And this, essentially, was yet another decision and that was felt to be external to the population's ability to make their voices heard. Um, so they were imposed as, uh, another, yet another, uh, decision, uh, that affected their purchasing power, their ability to, uh, to survive essentially.

And, uh, and this caused a protest. Uh, and it was, uh, like you said, also in the introduction, it wasn't the first protest. Um, but it resonated so well across the country that it spiraled pretty quickly. And it mushroomed in, uh, several different cities in Kazakhstan spontaneously. Which was, um, really unprecedented, and really impressive to see.

[00:43:19] CHUCK MERTZ - HOST, THIS IS HELL!: So is there a disconnect between political leadership and those who live in the Western Region? Is there even a... a cultural disconnect.

[00:43:30] PAOLO SORBELLO: Yes, for sure. There's a total disconnect, um, between, between the leadership and the people. Um, sometimes this was also, uh, highlighted by... by the presidents themselves. They, uh, whenever there is a problem, they, kind of, reprimand, uh, the ministers, or the local governors, saying "You are not in touch with the people!"

But obviously they're not in touch with the people, because everybody is nominated by the top. Uh, even local governors are nominated by the president. And, uh, this is one, actually, one of the main, um, uh, requests and demands of the protests, uh, were,essentially, "Give it... give us, at least the possibility to elect around, uh, local governors. That way, we can at least affect that kind of local politics, uh, dimension."

And, uh, and yeah, so, and also, uh, like you mentioned, though, the west of the country, which is the oil and gas producing region, um, the one that is, uh, essentially a net donor to the budget, um, has always felt left out, and marginalized by the center. Um, because with that wealth is how, um, the former president built, um, the new capital Astana, renamed, uh, after him, Nur-Sultan, uh, in 2019, uh, in this glitzy, uh, skyscrapers, uh, hosted the expo in 2017.

Um, and that kind of wealth was transferred, uh, directly to this, uh, pet project of the former president of this country.

[00:45:10] CHUCK MERTZ - HOST, THIS IS HELL!: So, if those LPG prices, if they had not been increased, how likely do you think protests would... would have been? After all, there... like I've said, or like, you know, both of us were saying, there have been, uh, protests in Kazakhstan recently. Was there... was something bound to have triggered protests, whether it was the fuel price hike, or something else?

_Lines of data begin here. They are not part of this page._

Lemma chunk_flags_ok c last need_flush writeflags :
  writeflags = 0 \/ (writeflags = NBDKIT_FLAG_FUA /\ 0 < c_can_fua c) ->
  (need_flush = true -> 0 < c_can_fua c) ->
  let f := chunk_flags last need_flush writeflags in
  (f = 0 \/ (f = NBDKIT_FLAG_FUA /\ 0 < c_can_fua c)) /\
  clear f NBDKIT_FLAG_FUA = 0 /\ (has f NBDKIT_FLAG_FUA = true -> 0 < c_can_fua c).
Proof.
  intros Hw Hn. unfold chunk_flags.
  destruct last, need_flush; simpl; destruct Hw as [->|[-> Hc]]; split; auto;
    by (split; [reflexivity|]; intros H; (done || auto)).
Qed.

Lemma wp_backend_zero_loop fuel count offset writeflags need_flush err s c cs :
  s_ctx s = c :: cs -> primed c -> err_ok err -> c_can_write c = 1 ->
  0 <= offset -> 0 < count <= UINT32_MAX -> count <= Z.of_nat fuel * MAX_REQUEST_SIZE ->
  valid_range c offset count = true ->
  (writeflags = 0 \/ (writeflags = NBDKIT_FLAG_FUA /\ 0 < c_can_fua c)) ->
  (need_flush = true -> 0 < c_can_fua c) ->
  wp (backend_zero_loop b fuel count offset writeflags need_flush err) (fun '(r, err') s' =>
    frame s s' /\ fails_with_errno r err') s.
Proof.
  revert count offset writeflags err s cs.
  induction fuel as [|fuel IH]; intros count offset wf err s cs Hs Hp Herr Hw Ho Hc Hfuel Hv Hf Hn;
    [simpl in Hfuel; lia|].
  cbn [backend_zero_loop]. destruct (Z.eqb_spec count 0); [lia|].
  pose proof (pr_size _ Hp) as [_ Hsz].
  set (limit := Z.min count MAX_REQUEST_SIZE).
  assert (Hl : 0 < limit <= count) by (unfold limit, MAX_REQUEST_SIZE; lia).
  pose proof (chunk_flags_ok c (limit =? count) need_flush wf Hf Hn) as (Hf' & Hcl & Hfua).
  unfold chunk_flags in *. set (wf' := if ((limit =? count) && need_flush)%bool then NBDKIT_FLAG_FUA else wf) in *.
  apply wp_bind. eapply wp_mono.
  { apply (wp_backend_pwrite _ _ _ _ _ s c cs); [done..|]. split; [done|].
    split; [apply (valid_range_prefix c offset count); (done || lia)|done]. }
  intros [r e] s1 [Hfr He]. destruct (Z.eqb_spec r (-1)); [by subst; apply wp_ret|].
  destruct (decide (limit = count)) as [E|E].
  { rewrite E, Z.sub_diag. destruct He. destruct fuel; apply wp_ret; auto with nbdkit. }
  destruct (valid_range_suffix c offset count limit) as [Hv' Ho']; [lia..|done|].
  destruct (frame_ctx _ _ _ _ Hfr Hs) as [cs1 Hs1].
  eapply wp_mono; [apply (IH (count - limit) (u64 (offset + limit)) wf' e s1 cs1)|].
  - done.
  - done.
  - by destruct He.
  - done.
  - lia.
  - lia.
  - unfold limit in *. lia.
  - done.
  - done.
  - done.
  - intros [r2 e2] s2 [Hfr2 He2]. split; [by etrans|done].
Qed.

(** The conditions under which the assertions of [backend_zero] hold. *)
Definition may_zero c offset count flags : Prop :=
  c_can_write c = 1 /\ 0 < c_can_zero c /\ valid_range c offset count = true /\
  clear flags (Z.lor NBDKIT_FLAG_MAY_TRIM
    (Z.lor NBDKIT_FLAG_FUA NBDKIT_FLAG_FAST_ZERO)) = 0 /\
  (has flags NBDKIT_FLAG_FUA = true -> 0 < c_can_fua c) /\
  (has flags NBDKIT_FLAG_FAST_ZERO = true -> c_can_fast_zero c = 1).

Lemma wp_backend_zero count offset flags s c cs :
  s_ctx s = c :: cs -> primed c -> 0 <= offset -> 0 <= count <= UINT32_MAX ->
  may_zero c offset count flags -> t_err (s_thread s) <> ENOTSUP ->
  wp (backend_zero b count offset flags 0) (fun '(r, err') s' =>
    frame s s' /\ fails_with_errno r err') s.
Proof.
  intros Hs Hp Ho Hc (Hw & Hz & Hv & Hfl & Hfua & Hfast) Ht. unfold backend_zero.
  assert (Hpos : 0 < count).
  { unfold valid_range in Hv. rewrite !andb_true_iff, Z.ltb_lt in Hv. tauto. }
  apply wp_bind. eapply wp_check_connected; [done..|].
  apply wp_bind, wp_assert. split; [by apply Z.eqb_eq|].
  apply wp_bind, wp_assert. split; [by apply Z.ltb_lt|].
  apply wp_bind. eapply wp_valid_range; [done..|].
  apply wp_bind, wp_assert. split; [done|].
  apply wp_bind, wp_assert. split; [by apply Z.eqb_eq|].
  apply wp_bind, wp_assert. split; [by apply fua_assertion|].
  apply wp_bind, wp_assert.
  split; [destruct (has flags NBDKIT_FLAG_FAST_ZERO); [by apply Z.eqb_eq, Hfast|done]|].
  destruct (c_can_zero c =? NBDKIT_ZERO_NATIVE).
  - apply wp_bind. eapply wp_mono; [by apply (dc_zero _ _ _ _ c cs)|].
    intros [r e] s' (Hf & He & Hns). apply wp_bind.
    destruct (Z.eqb_spec r (-1)) as [->|]; [|by apply wp_ret].
    apply wp_bind, wp_assert. split; [by apply negb_true_iff, Z.eqb_neq, He|].
    apply wp_assert. split; [|done].
    destruct (has flags NBDKIT_FLAG_FAST_ZERO); [done|]. simpl.
    specialize (Hns eq_refl eq_refl). change EOPNOTSUPP with ENOTSUP.
    by rewrite andb_diag; apply negb_true_iff, Z.eqb_neq.
  - destruct (has flags NBDKIT_FLAG_FAST_ZERO);
      [apply wp_ret; split; [done|]; split; [unfold err_ok, ENOTSUP, INT32_MAX; lia|done]|].
    apply (wp_backend_zero_loop _ _ _ _ _ _ s c cs); try done; [lia|..].
    + unfold max_chunks, MAX_REQUEST_SIZE. limits. lia.
    + destruct (has flags NBDKIT_FLAG_FUA), (c_can_fua c =? NBDKIT_FUA_EMULATE); simpl; auto.
    + destruct (has flags NBDKIT_FLAG_FUA); simpl; [auto|done].
Qed.

Lemma wp_backend_cache_loop fuel count offset err s c cs :
  s_ctx s = c :: cs -> primed c -> err_ok err ->
  0 <= offset -> 0 < count <= UINT32_MAX -> count <= Z.of_nat fuel * MAX_REQUEST_SIZE ->
  valid_range c offset count = true ->
  wp (backend_cache_loop b fuel count offset 0 err) (fun '(r, err') s' =>
    frame s s' /\ fails_with_errno r err') s.
Proof.
  revert count offset err s cs.
  induction fuel as [|fuel IH]; intros count offset err s cs Hs Hp Herr Ho Hc Hfuel Hv;
    [simpl in Hfuel; lia|].
  cbn [backend_cache_loop]. destruct (Z.eqb_spec count 0); [lia|].
  pose proof (pr_size _ Hp) as [_ Hsz].
  set (limit := Z.min count MAX_REQUEST_SIZE).
  assert (Hl : 0 < limit <= count) by (unfold limit, MAX_REQUEST_SIZE; lia).
  apply wp_bind. eapply wp_mono.
  { apply (wp_backend_pread _ _ _ s c cs); [done..|].
    apply (valid_range_prefix c offset count); (done || lia). }
  intros [[r e] buf] s1 (Hfr & He & _). destruct (Z.eqb_spec r (-1)); [by subst; apply wp_ret|].
  destruct (decide (limit = count)) as [E|E].
  { rewrite E, Z.sub_diag. destruct He. destruct fuel; apply wp_ret; auto with nbdkit. }
  destruct (valid_range_suffix c offset count limit) as [Hv' Ho']; [lia..|done|].
  destruct (frame_ctx _ _ _ _ Hfr Hs) as [cs1 Hs1].
  eapply wp_mono; [apply (IH (count - limit) (u64 (offset + limit)) e s1 cs1)|].
  - done.
  - done.
  - by destruct He.
  - lia.
  - lia.
  - unfold limit in *. lia.
  - done.
  - intros [r2 e2] s2 [Hfr2 He2]. split; [by etrans|done].
Qed.

Lemma wp_backend_cache count offset err s c cs :
  s_ctx s = c :: cs -> primed c -> err_ok err -> 0 <= offset -> 0 <= count <= UINT32_MAX ->
  0 < c_can_cache c -> valid_range c offset count = true ->
  wp (backend_cache b count offset 0 err) (fun '(r, err') s' =>
    frame s s' /\ fails_with_errno r err') s.
Proof.
  intros Hs Hp Herr Ho Hc Hcc Hv. unfold backend_cache.
  assert (Hpos : 0 < count).
  { unfold valid_range in Hv. rewrite !andb_true_iff, Z.ltb_lt in Hv. tauto. }
  apply wp_bind. eapply wp_check_connected; [done..|].
  apply wp_bind, wp_assert. split; [by apply Z.ltb_lt|].
  apply wp_bind. eapply wp_valid_range; [done..|].
  apply wp_bind, wp_assert. split; [done|].
  apply wp_bind, wp_assert. split; [done|].
  destruct (c_can_cache c =? NBDKIT_CACHE_EMULATE).
  - apply (wp_backend_cache_loop _ _ _ _ s c cs); try done; [lia|].
    unfold max_chunks, MAX_REQUEST_SIZE. limits. lia.
  - apply wp_bind. eapply wp_mono; [by apply (dc_cache _ _ _ _ _ c cs)|].
    intros [r e] s' (Hf & He). by apply wp_assert_err.
Qed.

(** The extents answered by a successful [backend_extents] cover the first
    requested byte. *)
Definition extents_answer (exts0 exts : nbdkit_extents) : Prop :=
  exts_wf exts /\ x_start exts = x_start exts0 /\ x_end exts = x_end exts0 /\
  x_extents exts <> [].

Lemma wp_backend_extents count offset flags err s c cs end_ :
  s_ctx s = c :: cs -> primed c -> err_ok err -> 0 <= offset -> 0 <= count <= UINT32_MAX ->
  valid_range c offset count = true -> clear flags NBDKIT_FLAG_REQ_ONE = 0 ->
  offset + count <= end_ <= INT64_MAX ->
  wp (backend_extents b count offset flags (Extents [] offset end_ (-1)) err)
    (fun '(r, err', exts') s' =>
      frame s s' /\ fails_with_errno r err' /\
      (r <> -1 -> extents_answer (Extents [] offset end_ (-1)) exts')) s.
Proof.
  intros Hs Hp Herr Ho Hc Hv Hfl Hend. unfold backend_extents.
  assert (Hpos : 0 < count).
  { unfold valid_range in Hv. rewrite !andb_true_iff, Z.ltb_lt in Hv. tauto. }
  assert (Hwf : exts_wf (Extents [] offset end_ (-1))).
  { split; simpl; unfold nbdkit_extents_count, MAX_EXTENTS; simpl; limits; (done || lia). }
  apply wp_bind. eapply wp_check_connected; [done..|].
  apply wp_bind, wp_assert.
  split; [apply Z.leb_le; destruct (pr_can_extents _ Hp); lia|].
  apply wp_bind. eapply wp_valid_range; [done..|].
  apply wp_bind, wp_assert. split; [done|].
  apply wp_bind, wp_assert. split; [by apply Z.eqb_eq|].
  destruct (c_can_extents c =? 0).
  - pose proof (nbdkit_add_extent_spec (Extents [] offset end_ (-1)) offset count 0 Hwf
      ltac:(unfold add_ok; lia)) as Hadd.
    destruct (nbdkit_add_extent _ _ _ _) as [r exts]; simpl in Hadd.
    inversion Hadd as [| |Hn Hwhy|l' lo hi Hn Hlo Hhi Hlt Hcnt Hap]; subst; simpl in *; try lia.
    + unfold nbdkit_extents_count, MAX_EXTENTS in Hwhy. simpl in Hwhy. lia.
    + split; [done|]. split; [by apply succeeds_err_ok|]. intros _.
      split; [|split; [done|split; [done|by apply Hap]]].
      eapply (add_spec_wf (Extents [] offset end_ (-1)) offset count 0); [done| |exact Hadd].
      unfold add_ok. lia.
  - apply wp_bind. eapply wp_mono; [by apply (dc_extents _ _ _ _ _ _ c cs)|].
    intros [[r e] exts] s' (Hf & He & Hr & Hne). apply wp_bind, wp_assert_err; [done|].
    apply wp_ret. split; [done|]. split; [done|]. intros Hr1.
    destruct (exts_reach_wf _ _ Hr Hwf) as (? & ? & ?).
    split; [done|]. split; [done|]. split; [done|]. auto.
Qed.
End Wp.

[00:45:30] PAOLO SORBELLO: I believe so. We had no idea, uh, what would have triggered something, but we had witnessed, for example, in 2021, a unprecedented number of strikes. It's not about the length of the strikes, uh, but about the number. Um, virtually all oil companies in, uh, in the west of the country witnessed, uh, strikes in 2021.

Um, there's been attempts to record all of them, but I think we've all failed, because there are so many. And, uh, and most of them were, essentially, demands for better conditions and better salary.

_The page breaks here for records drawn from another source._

(* ===== verification/Plugin.v ===== *)
(** * The plugin as a backend

    Models [server/plugins.c]: the functions that present a loaded
    [struct nbdkit_plugin] to the rest of the server as a [backend].  They
    supply the defaults of omitted callbacks, normalise results, emulate
    FUA with a flush and zeroing with writes, and choose the error number.

    The plugin itself is a parameter: [nbdkit_plugin] is its table of
    callbacks over an arbitrary state [W].  A callback sees the plugin's
    state and the thread's error fields ([nbdkit_set_error], [errno]) and
    nothing else of the server; it may crash. *)

From S2P Require Import Prelude NbdProtocol Extents Exports Server Connections Backend.

(** ** [struct nbdkit_plugin] *)

Definition cb (W A : Type) : Type := thread -> W -> outcome (A * thread * W).

Definition call {W A} (f : cb W A) : M W A := fun s =>
  match f (s_thread s) (s_world s) with
  | Ok (a, t, w) => Ok (a, St t w (s_conn s) (s_ctx s))
  | Crash c => Crash c
  end.

Record nbdkit_plugin {W : Type} : Type := Plugin {
  p_api_version : Z;
  p_errno_is_preserved : Z;
  p_list_exports : option (bool -> bool -> nbdkit_exports -> cb W (Z * nbdkit_exports));
  p_default_export : option (bool -> bool -> cb W (option (list Z)));
  p_open : bool -> cb W Z;
  p_close : option (Z -> cb W unit);
  p_export_description : option (Z -> cb W (option (list Z)));
  p_get_size : Z -> cb W Z;
  p_block_size : option (Z -> cb W (Z * (Z * Z * Z)));
  p_can_write : option (Z -> cb W Z);
  p_can_flush : option (Z -> cb W Z);
  p_is_rotational : option (Z -> cb W Z);
  p_can_trim : option (Z -> cb W Z);
  p_can_zero : option (Z -> cb W Z);
  p_can_fast_zero : option (Z -> cb W Z);
  p_can_extents : option (Z -> cb W Z);
  p_can_fua : option (Z -> cb W Z);
  p_can_multi_conn : option (Z -> cb W Z);
  p_can_cache : option (Z -> cb W Z);
  p_pread : option (Z -> Z -> Z -> Z -> cb W (Z * list Z));
  p_pread_v1 : option (Z -> Z -> Z -> cb W (Z * list Z));
  p_pwrite : option (Z -> list Z -> Z -> Z -> Z -> cb W Z);
  p_pwrite_v1 : option (Z -> list Z -> Z -> Z -> cb W Z);
  p_flush : option (Z -> Z -> cb W Z);
  p_flush_v1 : option (Z -> cb W Z);
  p_trim : option (Z -> Z -> Z -> Z -> cb W Z);
  p_trim_v1 : option (Z -> Z -> Z -> cb W Z);
  p_zero : option (Z -> Z -> Z -> Z -> cb W Z);
  p_zero_v1 : option (Z -> Z -> Z -> bool -> cb W Z);
  p_extents : option (Z -> Z -> Z -> Z -> nbdkit_extents -> cb W (Z * nbdkit_extents));
  p_cache : option (Z -> Z -> Z -> Z -> cb W Z);
}.
Arguments nbdkit_plugin : clear implicits.
Arguments Plugin {W}.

Um, and the pandemic also had a worsening effect, uh, obviously on... on the... on the people's ability to, uh, to survive. A lot of oil companies, uh, fired, um, their... their staff, um, and... and the conditions essentially became worse.

And this had... it was boiling, was... was boiling under... under the lid of this, uh, pot. And we were expecting, um, that the people would have come out on the street.

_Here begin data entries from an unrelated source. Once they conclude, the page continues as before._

Lemma wp_skip count (Q : Z -> st W -> Prop) s :
  (forall r s', keeps_session s s' -> Q r s') -> wp (skip_over_write_buffer count) Q s.
Proof.
  intros HQ. unfold skip_over_write_buffer. destruct (_ <? count).
  { apply wp_bind, wp_modify, wp_ret, HQ. done. }
  apply wp_bind, wp_gets.
  pose proof (skip_loop_wf (Z.to_nat count) count (k_sockin (s_conn s)) ltac:(lia)) as H.
  destruct (skip_loop _ _ _) as [r evs]. destruct H as (Hr & Hw & Hz). apply wp_bind, wp_modify.
  destruct r as [[e|]|]; [|done|].
  - apply wp_bind, wp_modify, wp_bind, wp_modify, wp_ret, HQ. by split.
  - apply wp_ret, HQ. by split.
Qed.

(** The connection is going down, or some input has been consumed. *)
Definition advances (s s' : st W) : Prop :=
  status_val (k_status (s_conn s')) <= status_val STATUS_CLIENT_DONE \/
  (input_size (s_conn s') < input_size (s_conn s))%nat.

(** What the receiving part guarantees of a request to be performed. *)
Definition received_ok (c : context) (s : st W) (rc : received) (s' : st W) : Prop :=
  keeps_session s s' /\
  match rc with
  | Return _ => advances s s'
  | _ => (input_size (s_conn s') < input_size (s_conn s))%nat
  end /\
  match rc with
  | Return _ => True
  | Reply rq error => 0 < error <= INT32_MAX
  | Perform rq cs buf exts =>
      0 <= rq_offset rq <= UINT64_MAX /\ 0 <= rq_count rq <= UINT32_MAX /\
      request_valid (s_conn s) (c_exportsize c) (rq_type rq) (rq_flags rq) (rq_offset rq)
        (rq_count rq) /\
      (rq_type rq = NBD_CMD_BLOCK_STATUS -> exts = Extents [] (rq_offset rq) (c_exportsize c) (-1))
  end.

Lemma wp_return_status v c s0 s :
  status_val v <= status_val STATUS_CLIENT_DONE ->
  keeps_session s0 s -> wp (return_status v) (received_ok c s0) s.
Proof.
  intros Hv Hk. unfold return_status. apply wp_bind, wp_set_status_down. intros r s' Hk' Hs'.
  apply wp_ret. split; [by etrans|]. split; [left; lia|done].
Qed.

Lemma wp_reject rq e c s0 s :
  keeps_session s0 s -> (input_size (s_conn s) < input_size (s_conn s0))%nat ->
  0 < e <= INT32_MAX -> wp (reject rq e) (received_ok c s0) s.
Proof.
  intros Hk Hz He. unfold reject. destruct (rq_type rq =? NBD_CMD_WRITE); [|by apply wp_ret].
  apply wp_bind, wp_skip. intros r s' Hk'. destruct (r <? 0).
  - apply wp_return_status; [done|]. by etrans.
  - apply wp_ret. split; [by etrans|]. split; [|done]. pose proof (ks_size _ _ Hk'). lia.
Qed.
Lemma wp_opt_structured_reply optlen s :
  negotiating s ->
  wp (opt_structured_reply cf render NBD_OPT_STRUCTURED_REPLY optlen)
    (settled NBD_OPT_STRUCTURED_REPLY) s.
Proof.
  intros Hs. unfold opt_structured_reply. destruct (negb (optlen =? 0)).
  { eapply settled_io; [apply io_unexpected_payload|done|]. intros e [|]; auto. }
  assert (Hrep : forall reply, wp (reply_then render NBD_OPT_STRUCTURED_REPLY reply Break)
    (settled NBD_OPT_STRUCTURED_REPLY) s).
  { intros reply. eapply settled_io; [apply io_reply_then|done|]. intros e [->| ->]; auto. }
  destruct (cf_no_sr cf); [apply Hrep|]. apply wp_bind, wp_gets.
  destruct (k_structured_replies (s_conn s)); [apply Hrep|].
  apply wp_bind, io_reply_then. intros e s1 Hio [->| ->];
    [|apply wp_ret; simpl; eauto with nbdkit].
  pose proof (negotiating_io _ _ Hio Hs) as [Hcl Ht Hl Hd Hi Hm].
  apply wp_bind, wp_modify, wp_ret. split; simpl; try done. intros Hb. split; [done|by apply Hm].
Qed.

Uh, I was expecting personally something like this, uh, on the 16th of December, when I was in the square in Almaty, um, the same square, there was a theater of the violent clashes.

Um, but, uh, a lot of, um, police, uh, was met by a few dozen activists. Um, and that, to me, felt like, okay, maybe, um, the... the protest sentiment is not ready yet. Um, so you know, the situation will stay with calm, and, lo and behold, I was contradicted, uh, just a couple of weeks later.

Has Socialism Broken The Chains of Neoliberalism_ - Thom Hartmann Program - Air Date 12-21-21

[00:47:22] THOM: In 1947 a bunch of economists got together at in a hotel on a mountain, Mont Pèlerin in Switzerland, and created what they called the Mont Pelerin Society. Friedrich Hayek was there, Ludwig von Mises was there, and most famously from an American perspective, Milton Friedman of the Chicago School of Economics was there. And they invented this word, neoliberalism the new liberalism. Now, the European use of the word liberal meant free market, so this is the new, we're going to take ideas of free market, the government shouldn't interfere in markets, we're going to put them on steroids. And that's what they did.

They basically came out and promised that under neoliberalism governments would stop protecting their own nations economies and instead turn those over to free trade so employers could scour the world for cheap labor. That the welfare of the citizens of countries should not be taken care of by governments, it should be done by philanthropy, through churches, wealthy individuals, and corporations. That unions gave working people inappropriate power over market forces that only their employers should wield, so reunions would be neutered under neo-liberalism. That taxes which punish the productive class would be cut to the point where morbidly rich billionaires would pay less than 3% income taxes, which is where we're at now in America—3% is what Elon Musk and Jeff Bezos paid last year and the year before last in income taxes —while they're working people who "use most of the benefits of the nation's infrastructure" would therefore logically carry most of the tax load.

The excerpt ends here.